Bubble - particle interactions with hydrodynamics, XDLVO theory, and surface roughness for flotation in an agitated tank using CFD simulations

Abstract

The modeling of flotation in an agitated tank can be conducted by assuming the average turbulence or using more realistic turbulence at each point of the tank through computational fluid dynamics (CFD). Turbulence is used to calculate the probabilities of the collision, attachment, and stability of a particle with a bubble to ultimately predict the particle recovery. The extended Derjaguin - Landau - Verwey - Overbeek (XDLVO) theory helps to interpret the particle - bubble interaction and can be included in the calculation of the probabilities. Our study presents, for the first time, a theoretical work of flotation modeling in an agitated tank using CFD and the XDLVO theory with particle surface roughness (SR). In detail, we compared three approaches: one without XDLVO, one with XDLVO, and another with XDLVO including SR. We found that the approach without XDLVO predicts that the attachment probability decreases as the particle-bubble velocities increase, whereas the one with XDLVO predicts that it increases.
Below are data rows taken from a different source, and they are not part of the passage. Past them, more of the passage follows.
(** What the loop of the endpoint test leaves. *)
Lemma testEndpoints_frame eps successes p :
  let r := testEndpoints eps successes p in
  requests (service r.2)
  = requests (service p)
    ++ map (λ e, statusRequest e (authHeader (localStorage (service p))) cancelled) eps
  ∧ pendingOperations (service r.2) = pendingOperations (service p)
  ∧ localStorage (service r.2) = localStorage (service p)
  ∧ now (service r.2) = now (service p)
  ∧ listed r.2 = listed p.
Proof.
  revert successes p. induction eps as [|e eps IH]; intros successes p.
  - simpl. by rewrite app_nil_r.
  - cbn [testEndpoints]. unfold axios. cbv beta iota zeta.
    destruct (respond _ _) as [data|error].
    + cbv zeta.
      match goal with |- context [testEndpoints eps ?sc ?q] =>
        destruct (IH sc q) as (Hr & Hq & Hl & Hn & Hv) end.
      rewrite Hr, Hq, Hl, Hn, Hv.
      destruct (length (successes ++ [e]) =? 1)%nat; simpl;
        by rewrite <- app_assoc.
    + match goal with |- context [testEndpoints eps ?sc ?q] =>
        destruct (IH sc q) as (Hr & Hq & Hl & Hn & Hv) end.
      rewrite Hr, Hq, Hl, Hn, Hv. simpl. by rewrite <- app_assoc.
Qed.

Lemma testEndpoints_allRejected eps successes p :
  allRejected
    (map (λ e, statusRequest e (authHeader (localStorage (service p))) cancelled) eps)
    (requests (service p)) = true →
  (testEndpoints eps successes p).1 = successes
  ∧ lastSuccessfulEndpoint (service (testEndpoints eps successes p).2)
    = lastSuccessfulEndpoint (service p)
  ∧ successfulAppointmentEndpoint (testEndpoints eps successes p).2
    = successfulAppointmentEndpoint p.
Proof.
  revert p. induction eps as [|e eps IH]; intros p; [done|].
  cbn [testEndpoints map allRejected]. unfold axios. cbv beta iota zeta.
  destruct (respond _ _) as [data|error]; [done|]. intros Hrej.
  destruct (IH (set_service
                  (set_requests
                     (requests (service p) ++
                        [statusRequest e (authHeader (localStorage (service p))) cancelled])
                     (service p)) p) Hrej) as (H1 & H2 & H3).
  done.
Qed.

Lemma cacheCancelled_frame cleanId st :
  pendingOperations (cacheCancelled cleanId st) = pendingOperations st
  ∧ requests (cacheCancelled cleanId st) = requests st.
Proof. unfold cacheCancelled. by destruct (readCachedAppointments _). Qed.

(** X21. Without a usable stored endpoint, the endpoint test sends the
    cancellation to all ten endpoints, in order, whatever they answer: an
    endpoint that accepts it does not end the loop. *)
Theorem testCancellation_asks_every_endpoint
    (a : Appointment) (VITE_API_URL : option string) (p : Page) :
  getStoredEndpoint (successfulAppointmentEndpoint p) = None →
  let eps := endpointVariations (orElse VITE_API_URL "http://localhost:5000/api")
               (Js.trim (_id a)) in
  requests (service (testCancellation (Some a) VITE_API_URL p))
  = requests (service p)
    ++ map (λ e, statusRequest e (authHeader (localStorage (service p))) cancelled) eps
  ∧ length eps = 10%nat.
Proof.
  intros Hstored eps. split; [|done].
  unfold testCancellation, testStoredEndpoint. rewrite Hstored.
  fold eps.
  pose proof (testEndpoints_frame eps [] (set_service (service p) p)) as (Hr & _).
  destruct (testEndpoints eps [] (set_service (service p) p)) as [successes p2].
  cbn [fst snd service set_service] in Hr.
  destruct (0 <? length successes)%nat; cbn [service set_service set_listed].
  - destruct (cacheCancelled_frame (Js.trim (_id a)) (service p2)) as (_ & ->). exact Hr.
  - exact Hr.
Qed.

Lemma testStoredEndpoint_frame cleanId p :
  pendingOperations (testStoredEndpoint cleanId p).2 = pendingOperations (service p)
  ∧ localStorage (testStoredEndpoint cleanId p).2 = localStorage (service p)
  ∧ lastSuccessfulEndpoint (testStoredEndpoint cleanId p).2
    = lastSuccessfulEndpoint (service p).
Proof.
  unfold testStoredEndpoint. destruct (getStoredEndpoint _); [|done].
  unfold axios. cbv beta iota zeta. by destruct (respond _ _).
Qed.

(** X22. The endpoint test never queues an operation, and whatever the
    endpoints answer the page ends up listing the appointment as
    cancelled. *)
Theorem testCancellation_lists_cancelled_without_queueing
    (a : Appointment) (VITE_API_URL : option string) (p : Page) :
  let p' := testCancellation (Some a) VITE_API_URL p in
  pendingOperations (service p') = pendingOperations (service p)
  ∧ length (listed p') = length (listed p)
  ∧ ∀ x, x ∈ listed p' → _id x = Js.trim (_id a) → status x = cancelled.
Proof.
  intros p'. unfold p', testCancellation.
  destruct (testStoredEndpoint_frame (Js.trim (_id a)) p) as (Hq & _).
  destruct (testStoredEndpoint (Js.trim (_id a)) p) as [[|] st1]; cbn [snd] in Hq.
  - cbn [service listed set_service set_listed].
    destruct (cacheCancelled_frame (Js.trim (_id a)) st1) as (-> & _).
    split_and!; [done|by unfold markCancelled; rewrite length_map|].
    intros x. apply markCancelled_status.
  - match goal with |- context [testEndpoints ?eps [] ?q] =>
      pose proof (testEndpoints_frame eps [] q) as (_ & Hq2 & _ & _ & Hv);
      destruct (testEndpoints eps [] q) as [successes p2] end.
    cbn [fst snd service listed set_service] in Hq2, Hv.
    assert (Hlisted : ∀ x, x ∈ markCancelled (Js.trim (_id a)) (now (service p2)) (listed p2) →
                           _id x = Js.trim (_id a) → status x = cancelled)
      by (intros x; apply markCancelled_status).
    destruct (0 <? length successes)%nat; cbn [service listed set_service set_listed].
    + destruct (cacheCancelled_frame (Js.trim (_id a)) (service p2)) as (-> & _).
      split_and!; [congruence|by unfold markCancelled; rewrite length_map, Hv|done].
    + split_and!; [congruence|by unfold markCancelled; rewrite length_map, Hv|done].
Qed.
The approach without XDLVO predicts higher particle stability against turbulence than the one with XDLVO. The modeling without XDLVO had fewer changes in particle fraction remaining in the tank as the contact angle increased than that in the one with XDLVO. Finally, the SR had a marked influence only on the attachment probability and, ultimately, did not significantly affect the particle fraction remaining in the tank.